-- Work to be completed --
Look through the data below. Show each line where the string "Instance" occurs.
__________________________________________________
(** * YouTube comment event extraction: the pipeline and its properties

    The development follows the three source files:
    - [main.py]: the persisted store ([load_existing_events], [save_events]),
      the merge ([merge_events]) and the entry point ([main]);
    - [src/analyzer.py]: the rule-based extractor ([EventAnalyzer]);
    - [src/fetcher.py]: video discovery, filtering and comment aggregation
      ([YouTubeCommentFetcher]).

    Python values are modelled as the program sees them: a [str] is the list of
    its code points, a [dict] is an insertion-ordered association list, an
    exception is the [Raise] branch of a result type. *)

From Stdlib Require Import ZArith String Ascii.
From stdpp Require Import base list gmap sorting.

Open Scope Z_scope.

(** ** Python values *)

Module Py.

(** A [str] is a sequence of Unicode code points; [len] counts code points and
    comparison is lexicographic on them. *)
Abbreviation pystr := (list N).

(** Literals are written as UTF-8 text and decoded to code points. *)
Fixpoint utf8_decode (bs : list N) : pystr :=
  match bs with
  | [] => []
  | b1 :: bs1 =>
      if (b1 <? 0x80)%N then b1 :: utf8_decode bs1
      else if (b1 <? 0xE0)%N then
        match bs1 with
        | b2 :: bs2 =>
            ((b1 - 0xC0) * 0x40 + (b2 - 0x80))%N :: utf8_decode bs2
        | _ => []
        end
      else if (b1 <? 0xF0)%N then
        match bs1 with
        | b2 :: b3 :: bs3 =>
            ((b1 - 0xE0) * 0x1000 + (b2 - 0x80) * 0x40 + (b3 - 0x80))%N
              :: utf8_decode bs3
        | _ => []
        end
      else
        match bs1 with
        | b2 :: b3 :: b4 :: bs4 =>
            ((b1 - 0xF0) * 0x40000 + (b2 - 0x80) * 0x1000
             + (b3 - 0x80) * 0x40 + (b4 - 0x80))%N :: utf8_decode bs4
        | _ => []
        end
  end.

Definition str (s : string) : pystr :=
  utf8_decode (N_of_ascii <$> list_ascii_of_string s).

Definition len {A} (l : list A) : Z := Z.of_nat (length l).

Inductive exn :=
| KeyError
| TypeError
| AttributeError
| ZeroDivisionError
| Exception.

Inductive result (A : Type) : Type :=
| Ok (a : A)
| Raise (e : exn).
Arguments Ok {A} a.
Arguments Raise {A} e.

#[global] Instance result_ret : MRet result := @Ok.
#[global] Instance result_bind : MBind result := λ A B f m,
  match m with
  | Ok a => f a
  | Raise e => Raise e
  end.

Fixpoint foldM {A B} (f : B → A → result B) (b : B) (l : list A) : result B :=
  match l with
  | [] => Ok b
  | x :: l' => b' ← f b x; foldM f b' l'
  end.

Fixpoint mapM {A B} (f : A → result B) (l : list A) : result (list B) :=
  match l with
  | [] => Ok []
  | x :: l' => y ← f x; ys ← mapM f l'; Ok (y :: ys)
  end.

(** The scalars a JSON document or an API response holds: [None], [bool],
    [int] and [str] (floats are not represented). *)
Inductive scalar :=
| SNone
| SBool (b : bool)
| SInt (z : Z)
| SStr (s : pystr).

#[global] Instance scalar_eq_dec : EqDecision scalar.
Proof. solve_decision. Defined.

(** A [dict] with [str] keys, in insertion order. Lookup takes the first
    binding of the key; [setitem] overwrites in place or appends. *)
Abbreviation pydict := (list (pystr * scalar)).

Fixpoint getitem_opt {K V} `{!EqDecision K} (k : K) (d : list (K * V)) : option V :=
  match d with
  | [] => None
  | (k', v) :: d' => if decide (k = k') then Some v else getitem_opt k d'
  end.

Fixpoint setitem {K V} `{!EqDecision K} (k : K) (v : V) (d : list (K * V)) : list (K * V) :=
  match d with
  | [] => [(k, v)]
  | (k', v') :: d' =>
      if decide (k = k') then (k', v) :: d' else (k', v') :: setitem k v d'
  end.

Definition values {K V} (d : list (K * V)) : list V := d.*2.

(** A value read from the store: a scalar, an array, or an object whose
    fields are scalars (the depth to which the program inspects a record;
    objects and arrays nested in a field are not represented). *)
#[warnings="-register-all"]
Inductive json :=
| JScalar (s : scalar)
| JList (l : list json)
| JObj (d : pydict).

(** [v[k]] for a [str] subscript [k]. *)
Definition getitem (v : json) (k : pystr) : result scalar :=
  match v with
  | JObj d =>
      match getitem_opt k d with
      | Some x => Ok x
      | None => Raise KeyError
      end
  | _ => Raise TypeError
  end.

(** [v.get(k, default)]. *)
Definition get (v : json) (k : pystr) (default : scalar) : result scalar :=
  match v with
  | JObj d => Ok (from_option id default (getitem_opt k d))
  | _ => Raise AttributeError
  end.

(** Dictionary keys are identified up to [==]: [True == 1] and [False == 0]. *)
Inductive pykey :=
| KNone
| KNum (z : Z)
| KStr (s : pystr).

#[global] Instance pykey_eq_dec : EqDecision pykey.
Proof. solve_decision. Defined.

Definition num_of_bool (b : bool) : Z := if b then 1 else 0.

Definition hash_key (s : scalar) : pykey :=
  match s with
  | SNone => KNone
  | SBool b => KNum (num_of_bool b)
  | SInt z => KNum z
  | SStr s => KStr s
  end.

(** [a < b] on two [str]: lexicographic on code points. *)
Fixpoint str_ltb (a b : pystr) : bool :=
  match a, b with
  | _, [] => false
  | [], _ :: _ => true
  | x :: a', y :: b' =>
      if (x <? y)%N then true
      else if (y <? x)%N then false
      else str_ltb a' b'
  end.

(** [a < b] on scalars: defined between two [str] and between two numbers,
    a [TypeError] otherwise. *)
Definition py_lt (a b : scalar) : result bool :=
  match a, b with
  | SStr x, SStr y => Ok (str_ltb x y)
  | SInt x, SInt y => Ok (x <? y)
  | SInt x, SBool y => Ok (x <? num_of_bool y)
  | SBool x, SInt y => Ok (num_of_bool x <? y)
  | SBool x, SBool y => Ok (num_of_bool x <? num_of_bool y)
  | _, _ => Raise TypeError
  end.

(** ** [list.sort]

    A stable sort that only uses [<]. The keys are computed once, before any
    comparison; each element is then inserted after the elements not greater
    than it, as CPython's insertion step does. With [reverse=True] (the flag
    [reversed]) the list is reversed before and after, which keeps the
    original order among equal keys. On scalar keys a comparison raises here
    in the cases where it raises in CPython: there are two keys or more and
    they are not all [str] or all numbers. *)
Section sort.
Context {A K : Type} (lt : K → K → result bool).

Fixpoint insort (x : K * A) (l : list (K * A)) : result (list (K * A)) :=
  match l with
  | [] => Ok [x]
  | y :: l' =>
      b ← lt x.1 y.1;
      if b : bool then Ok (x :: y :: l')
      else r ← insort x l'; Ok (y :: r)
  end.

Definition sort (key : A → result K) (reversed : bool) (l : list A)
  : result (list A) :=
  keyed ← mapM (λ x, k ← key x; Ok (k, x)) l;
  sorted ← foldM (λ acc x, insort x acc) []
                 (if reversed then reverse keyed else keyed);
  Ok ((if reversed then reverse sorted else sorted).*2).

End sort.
__________________________________________________
-- Answer space --
#[global] Instance result_ret : MRet result := @Ok.
#[global] Instance result_bind : MBind result := λ A B f m,
#[global] Instance scalar_eq_dec : EqDecision scalar.
#[global] Instance pykey_eq_dec : EqDecision pykey.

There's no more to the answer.